What did I learn about leadership?
Leadership is about knowing when you need to step back to let others talk, having the confidence that you can insert aspects of yourself into the conversation. This builds of what I’ve been learning about being a “quiet leader”.
There’s a book series I was obsessed with as a little girl that I was reminded of this week. The books are called The Rainbow Magic Series, and they follow the story of two human girls who form an alliance with a magical world. Key to this story is the human girls’ necklaces; they are pendants that glow when there is trouble in the magical world. As someone obsessed with the idea of a beautiful parallel world of fairies, I remember thinking about all the time I’d spend in the magical world if I had access to one. The girls in the books seemed to have the same idea as me, because they’d try to look for signs that the magical world needed them. But one of the doctrines of the book was that they “had to let the magic come to them”.

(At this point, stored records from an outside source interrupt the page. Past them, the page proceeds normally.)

Definition set_votes (x y : Z → Z) (b : qcom_icc_bcm) : qcom_icc_bcm :=
  mk_bcm (type b) (addr b) x y (vote_scale b) (enable_mask b) (perf_mode_mask b) (keepalive b)
    (unit_ b) (width b) (vcd b) (crm_node b) (nodes b).
Definition set_keepalive (k : bool) (b : qcom_icc_bcm) : qcom_icc_bcm :=
  mk_bcm (type b) (addr b) (vote_x b) (vote_y b) (vote_scale b) (enable_mask b) (perf_mode_mask b) k
    (unit_ b) (width b) (vcd b) (crm_node b) (nodes b).
Definition set_lists (c w : list nat) (v : bcm_voter) : bcm_voter :=
  mk_voter c w (tcs_wait v) (has_amc v) (crm v) (registered v).
Definition set_bw (a p : Z → Z) (m : Z → bool) (n : qcom_icc_node) : qcom_icc_node :=
  mk_node (channels n) (buswidth n) a p m (bcms n) (init_avg n) (init_peak n).
Definition upd_node (i : nat) (n : qcom_icc_node) (s : icc) : icc :=
  mk_icc (<[i := n]> (icc_nodes s)) (icc_bcms s) (voter s).
Definition upd_bcm (i : nat) (b : qcom_icc_bcm) (s : icc) : icc :=
  mk_icc (icc_nodes s) (<[i := b]> (icc_bcms s)) (voter s).
Definition upd_lists (c w : list nat) (s : icc) : icc :=
  mk_icc (icc_nodes s) (icc_bcms s) (set_lists c w (voter s)).

Section defs.
Context (cfg : icc_cfg).

Definition buckets : list Z := seqZ 0 (QCOM_ICC_NUM_BUCKETS cfg).

(** ** Requests of the clients *)
Definition qcom_icc_bcm_voter_add (b : nat) (s : icc) : icc :=
  let v := voter s in
  if negb (registered v) then s
  else upd_lists (if decide (b ∈ commit_list v) then commit_list v else commit_list v ++ [b])
         (if decide (b ∈ ws_list v) then ws_list v else ws_list v ++ [b]) s.

Definition qcom_icc_pre_aggregate (i : nat) (s : icc) : icc :=
  let qn := icc_nodes s i in
  foldl (λ s b, qcom_icc_bcm_voter_add b s)
    (upd_node i (set_bw (λ _, 0) (λ _, 0) (λ _, false) qn) s) (bcms qn).

(** One bucket of a node. *)
Definition aggregate_bucket (tag avg_bw peak_bw b : Z) (qn : qcom_icc_node) : Z * Z * bool :=
  let '(a, p, m) :=
    if negb (Z.land tag (BIT b) =? 0) then
      (u64 (sum_avg qn b + avg_bw), Z.max (u32 (max_peak qn b)) peak_bw,
       perf_mode qn b || negb (Z.land tag (QCOM_ICC_TAG_PERF_MODE cfg) =? 0) &&
                         (negb (avg_bw =? 0) || negb (peak_bw =? 0)))
    else (sum_avg qn b, max_peak qn b, perf_mode qn b) in
  if negb (init_avg qn =? 0) || negb (init_peak qn =? 0)
  then (Z.max a (init_avg qn), Z.max p (init_peak qn), m) else (a, p, m).

(** The node and the framework's own totals. *)
Definition qcom_icc_aggregate (i : nat) (tag avg_bw peak_bw agg_avg agg_peak : Z) (s : icc) : icc * Z * Z :=
  let qn := icc_nodes s i in
  let tag := if tag =? 0 then QCOM_ICC_TAG_ALWAYS cfg else tag in
  let r b := if decide (b ∈ buckets) then aggregate_bucket tag avg_bw peak_bw b qn
             else (sum_avg qn b, max_peak qn b, perf_mode qn b) in
  (upd_node i (set_bw (λ b, (r b).1.1) (λ b, (r b).1.2) (λ b, (r b).2) qn) s,
   u32 (agg_avg + avg_bw), Z.max agg_peak peak_bw).

(** ** Aggregation per BCM *)

(** [base] is not zero: [do_div] would trap. *)
Definition bcm_div (num base : Z) : Z :=
  if negb (num =? 0) && (num <? base) then 1 else num / base.

(** The votes of a BCM as functions of the bucket, before the keepalive. *)
Definition mask_vote (s : icc) (b : qcom_icc_bcm) (bucket : Z) : Z :=
  foldl (λ y i, let n := icc_nodes s i in
    let y := if negb (sum_avg n bucket =? 0) || negb (max_peak n bucket =? 0) then Z.lor y (enable_mask b) else y in
    if perf_mode n bucket then Z.lor y (perf_mode_mask b) else y) 0 (nodes b).

Definition bcm_aggregate_mask (s : icc) (b : qcom_icc_bcm) : qcom_icc_bcm :=
  let x k := if decide (k ∈ buckets) then 0 else vote_x b k in
  let y k := if decide (k ∈ buckets) then mask_vote s b k else vote_y b k in
  let keep k := keepalive b && (bool_decide (k = QCOM_ICC_BUCKET_AMC cfg) || bool_decide (k = QCOM_ICC_BUCKET_WAKE cfg)) in
  set_votes x (λ k, if keep k then Z.lor (y k) (enable_mask b) else y k) b.

Definition agg_avg (s : icc) (b : qcom_icc_bcm) (bucket : Z) : Z :=
  foldl (λ a i, let n := icc_nodes s i in
    Z.max a (bcm_div (u64 (sum_avg n bucket * width b)) (u32 (buswidth n * channels n)))) 0 (nodes b).
Definition agg_peak (s : icc) (b : qcom_icc_bcm) (bucket : Z) : Z :=
  foldl (λ a i, let n := icc_nodes s i in
    Z.max a (bcm_div (u64 (max_peak n bucket * width b)) (buswidth n))) 0 (nodes b).
Definition to_vote (b : qcom_icc_bcm) (bw : Z) : Z := bcm_div (u64 (bw * vote_scale b)) (unit_ b).

Definition bcm_aggregate (s : icc) (b : qcom_icc_bcm) : qcom_icc_bcm :=
  let x k := if decide (k ∈ buckets) then to_vote b (agg_avg s b k) else vote_x b k in
  let y k := if decide (k ∈ buckets) then to_vote b (agg_peak s b k) else vote_y b k in
  let amc := QCOM_ICC_BUCKET_AMC cfg in
  let keep k := keepalive b && (x amc =? 0) && (y amc =? 0) &&
                (bool_decide (k = amc) || bool_decide (k = QCOM_ICC_BUCKET_WAKE cfg)) in
  set_votes (λ k, if keep k then 1 else x k) (λ k, if keep k then 1 else y k) b.

Definition aggregate_bcm (s : icc) (b : qcom_icc_bcm) : qcom_icc_bcm :=
  if bool_decide (type b = QCOM_ICC_BCM_TYPE_MASK) || negb (enable_mask b =? 0)
  then bcm_aggregate_mask s b else bcm_aggregate s b.

(** ** Commands *)
Definition clip (v : Z) : Z := if BCM_TCS_CMD_VOTE_MASK cfg <? v then BCM_TCS_CMD_VOTE_MASK cfg else v.

Definition tcs_cmd_gen (x y a : Z) (commit wait : bool) : tcs_cmd :=
  let valid := negb ((x =? 0) && (y =? 0)) in
  mk_cmd a (u32 (BCM_TCS_CMD cfg commit valid (clip x) (clip y))) (if wait then 1 else 0).

(** [n] and the commands so far; [None]: written outside the arrays. *)
Record gen := mk_gen { g_cmds : list tcs_cmd; g_n : list Z; g_batch : nat; g_cur : Z }.

Definition gen_step (s : icc) (bucket : Z) (b : nat) (rest : list nat) (g : gen) : option gen :=
  let bcm := icc_bcms s b in
  let commit := match rest with [] => true | b' :: _ => negb (vcd bcm =? vcd (icc_bcms s b')) end in
  let cur := if commit then 0 else g_cur g + 1 in
  let wait := commit && negb (Z.land (tcs_wait (voter s)) (BIT bucket) =? 0) in
  if MAX_BCMS <=? Z.of_nat (length (g_cmds g)) then None else
  let cmds := g_cmds g ++ [tcs_cmd_gen (vote_x bcm bucket) (vote_y bcm bucket) (addr bcm) commit wait] in
  match g_n g !! g_batch g with
  | None => None
  | Some c =>
      let c := c + 1 in
      let n := <[g_batch g := c]> (g_n g) in
      if MAX_RPMH_PAYLOAD cfg <=? c then
        if commit then Some (mk_gen cmds n (S (g_batch g)) cur)
        else if (S (g_batch g) <? length n)%nat
        then Some (mk_gen cmds (<[S (g_batch g) := cur]> (<[g_batch g := c - cur]> n)) (S (g_batch g)) cur)
        else None
      else Some (mk_gen cmds n (g_batch g) cur)
  end.

Fixpoint gen_loop (s : icc) (bucket : Z) (l : list nat) (g : gen) : option gen :=
  match l with
  | [] => Some g
  | b :: l => match gen_step s bucket b l g with Some g => gen_loop s bucket l g | None => None end
  end.

Definition tcs_list_gen (bucket : Z) (s : icc) : option (list tcs_cmd * list Z) :=
  match gen_loop s bucket (commit_list (voter s))
          (mk_gen [] (replicate (Z.to_nat (MAX_VCD + 1)) 0) 0 0) with
  | Some g => Some (g_cmds g, g_n g)
  | None => None
  end.

(** ** Committing *)
Context {L : ListSort} `{D : Device} {B : BitmapSearch}.
Abbreviation M := (KM rsc).

Definition sort_commit (s : icc) : icc :=
  upd_lists (list_sort (λ b, vcd (icc_bcms s b)) (commit_list (voter s))) (ws_list (voter s)) s.

(** What a blocking write meets: see [rpmh_write_batch]. *)
Record wb_env := mk_wb_env {
  wb_irq_data : bool;
  wb_spin : positive;
  wb_tcs : list (rsc → rsc);
  wb_compl_env : list (rsc → rsc);
  wb_compl : nat;
}.
Definition write_batch (standalone : bool) (w : wb_env) (st : rpmh_state) (cmds : list tcs_cmd) (n : list Z) : M Z :=
  rpmh_write_batch (MAX_RPMH_PAYLOAD cfg) standalone (wb_irq_data w) (wb_spin w) (wb_tcs w) (wb_compl_env w)
    (wb_compl w) st (Some cmds) n.

(** Whether the wake and the sleep vote of a BCM differ. *)
Definition differs (s : icc) (b : nat) : bool :=
  let bcm := icc_bcms s b in
  let wake := QCOM_ICC_BUCKET_WAKE cfg in
  let sleep := QCOM_ICC_BUCKET_SLEEP cfg in
  negb (vote_x bcm wake =? vote_x bcm sleep) || negb (vote_y bcm wake =? vote_y bcm sleep).

(** After the active votes: the wake and sleep sets; [ret] is the answer so far. *)
Definition commit_wake_sleep (standalone : bool) (w : wb_env) (ret : Z) (s : icc) : M (Z * icc) :=
  rpmh_invalidate (MAX_RPMH_PAYLOAD cfg) standalone ;;;
  let keep := filter (λ b, negb (has_amc (voter s)) || differs s b = true) (ws_list (voter s)) in
  let s := upd_lists keep keep s in
  if bool_decide (keep = []) then kret (ret, s)
  else
    let s := sort_commit s in
    match tcs_list_gen (QCOM_ICC_BUCKET_WAKE cfg) s with
    | None => kfail Undef
    | Some (cmds, n) =>
        let* ret := write_batch standalone w RPMH_WAKE_ONLY_STATE cmds n in
        if negb (ret =? 0) then kret (ret, s)
        else
          match tcs_list_gen (QCOM_ICC_BUCKET_SLEEP cfg) s with
          | None => kfail Undef
          | Some (cmds, n) =>
              let* ret := write_batch standalone w RPMH_SLEEP_STATE cmds n in
              kret (ret, s)
          end
    end.

Definition commit_rpmh (standalone : bool) (w : wb_env) (s : icc) : M (Z * icc) :=
  if has_amc (voter s) then
    let s := sort_commit s in
    match tcs_list_gen (QCOM_ICC_BUCKET_AMC cfg) s with
    | None => kfail Undef
    | Some (cmds, n) =>
        if n !!! 0%nat =? 0 then kret (0, s)
        else
          let* ret := write_batch standalone w RPMH_ACTIVE_ONLY_STATE cmds n in
          if negb (ret =? 0) && negb (ret =? - EBUSY) then kret (ret, s)
          else commit_wake_sleep standalone w ret s
    end
  else commit_wake_sleep standalone w 0 s.

(** ** The CRM instead of RPMh *)
Definition CRM_ACTIVE_STATE : Z := 0.
Definition CRM_SLEEP_STATE : Z := 1.
Definition CRM_WAKE_STATE : Z := 2.

Definition map_crm_pwr_state (t : crm_drv_type) (bucket : Z) : Z :=
  match t with
  | CRM_HW_DRV => bucket
  | CRM_SW_DRV =>
      if bucket =? QCOM_ICC_BUCKET_AMC cfg then CRM_ACTIVE_STATE
      else if bucket =? QCOM_ICC_BUCKET_WAKE cfg then CRM_WAKE_STATE
      else if bucket =? QCOM_ICC_BUCKET_SLEEP cfg then CRM_SLEEP_STATE else - EINVAL
  end.

Definition crm_cmd_gen (t : crm_drv_type) (bucket node x y : Z) : Z + crm_cmd :=
  let st := map_crm_pwr_state t bucket in
  if st <? 0 then inl st
  else inr (mk_crm_cmd st node (u32 (BCM_TCS_CMD cfg true true (clip x) (clip y))) true).

(** [crm_write] is the answer of the n-th [crm_write_bw_pt_vote]; the commands written. *)
Fixpoint crm_loop (crm_write : nat → Z) (cv : qcom_icc_crm_voter) (l : list (qcom_icc_bcm * Z)) (out : list crm_cmd)
    : Z * list crm_cmd :=
  match l with
  | [] => (0, out)
  | (b, i) :: l =>
      match crm_cmd_gen (client_type cv) i (crm_node b) (vote_x b i) (vote_y b i) with
      | inl err => (err, out)
      | inr c =>
          let ret := crm_write (length out) in
          if negb (ret =? 0) then (ret, out ++ [c]) else crm_loop crm_write cv l (out ++ [c])
      end
  end.
Definition commit_crm (crm_write : nat → Z) (cv : qcom_icc_crm_voter) (s : icc) : Z * list crm_cmd :=
  crm_loop crm_write cv
    (b ← commit_list (voter s); (λ i, (icc_bcms s b, i)) <$> seqZ 0 (pwr_states cv)) [].

Definition aggregate_all (s : icc) : icc :=
  foldl (λ s b, upd_bcm b (aggregate_bcm s (icc_bcms s b)) s) s (commit_list (voter s)).

(** The answer, the state, and the commands given to the CRM. *)
Definition qcom_icc_bcm_voter_commit (standalone : bool) (w : wb_env) (crm_write : nat → Z) (s : icc)
    : M (Z * icc * list crm_cmd) :=
  if negb (registered (voter s)) then kret (- ENODEV, s, [])
  else
    let s := aggregate_all s in
    match crm (voter s) with
    | Some cv =>
        let '(ret, out) := commit_crm crm_write cv s in
        kret (ret, upd_lists [] (ws_list (voter s)) s, out)
    | None =>
        let* r := commit_rpmh standalone w s in
        kret (r.1, upd_lists [] (ws_list (voter r.2)) r.2, [])
    end.

(** ** Bandwidth while QoS is configured *)

(** [bcm_needs_qos_proxy] from the flag, the voter index and whether the nodes have a QoS box. *)
Definition bcm_needs_qos_proxy (qos_proxy : bool) (voter_idx : Z) (qosbox : list bool) : bool :=
  qos_proxy || (voter_idx =? 0) && existsb id qosbox.

(** The bodies of the loops of [enable_qos_deps] and [disable_qos_deps]. *)
Definition enable_qos_bcm (standalone : bool) (w : wb_env) (crm_write : nat → Z) (b : nat) (s : icc) : M (Z * icc) :=
  let old := keepalive (icc_bcms s b) in
  let s := upd_bcm b (set_keepalive true (icc_bcms s b)) s in
  let* r := qcom_icc_bcm_voter_commit standalone w crm_write (qcom_icc_bcm_voter_add b s) in
  kret (r.1.1, upd_bcm b (set_keepalive old (icc_bcms r.1.2 b)) r.1.2).
Definition disable_qos_bcm (standalone : bool) (w : wb_env) (crm_write : nat → Z) (b : nat) (s : icc) : M icc :=
  let* r := qcom_icc_bcm_voter_commit standalone w crm_write (qcom_icc_bcm_voter_add b s) in
  kret r.1.2.

(** [needs b] is [bcm_needs_qos_proxy]; [clk] is the answer of [clk_bulk_prepare_enable]. *)
Fixpoint enable_qos_deps (standalone : bool) (w : wb_env) (crm_write : nat → Z) (needs : nat → bool) (clk : Z)
    (l : list nat) (s : icc) : M (Z * icc) :=
  match l with
  | [] => kret (clk, s)
  | b :: l =>
      if needs b then
        let* r := enable_qos_bcm standalone w crm_write b s in
        if negb (r.1 =? 0) then kret r else enable_qos_deps standalone w crm_write needs clk l r.2
      else enable_qos_deps standalone w crm_write needs clk l s
  end.
Fixpoint disable_qos_deps (standalone : bool) (w : wb_env) (crm_write : nat → Z) (needs : nat → bool)
    (l : list nat) (s : icc) : M icc :=
  match l with
  | [] => kret s
  | b :: l =>
      let* s := if needs b then disable_qos_bcm standalone w crm_write b s else kret s in
      disable_qos_deps standalone w crm_write needs l s
  end.
(** The registers written in between are those of qnoc-qos.c. *)
Definition qcom_icc_rpmh_configure_qos (standalone : bool) (w : wb_env) (crm_write : nat → Z) (needs : nat → bool) (clk : Z)
    (l : list nat) (s : icc) : M (Z * icc) :=
  let* r := enable_qos_deps standalone w crm_write needs clk l s in
  if negb (r.1 =? 0) then kret r
  else
    let* s := disable_qos_deps standalone w crm_write needs l r.2 in
    kret (0, s).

I need you to hear me out now. Isn’t that parallel to quiet leadership? You can choose to either insert yourself into spaces as a leader, or you can wait until you are needed. And I don’t mean this to say that leaders should only act when they are called upon to lead my others, but rather that they should only act when their actions are minimally impairing and when they see they are needed. They don’t just raise their voices or hold a rally or run a workshop just for the heck of being a leader, but they take these actions in response to a need they see.
What do I want to develop or focus on next?
Moving into my last week with UWS, I want to plan for how my contributions – interpersonal and output related - are going to make a lasting impact on my team. I plan on creating a handover sheet with my pending tasks and helping the team debrief after STEM Fest to see what went well and explore areas for strategic growth.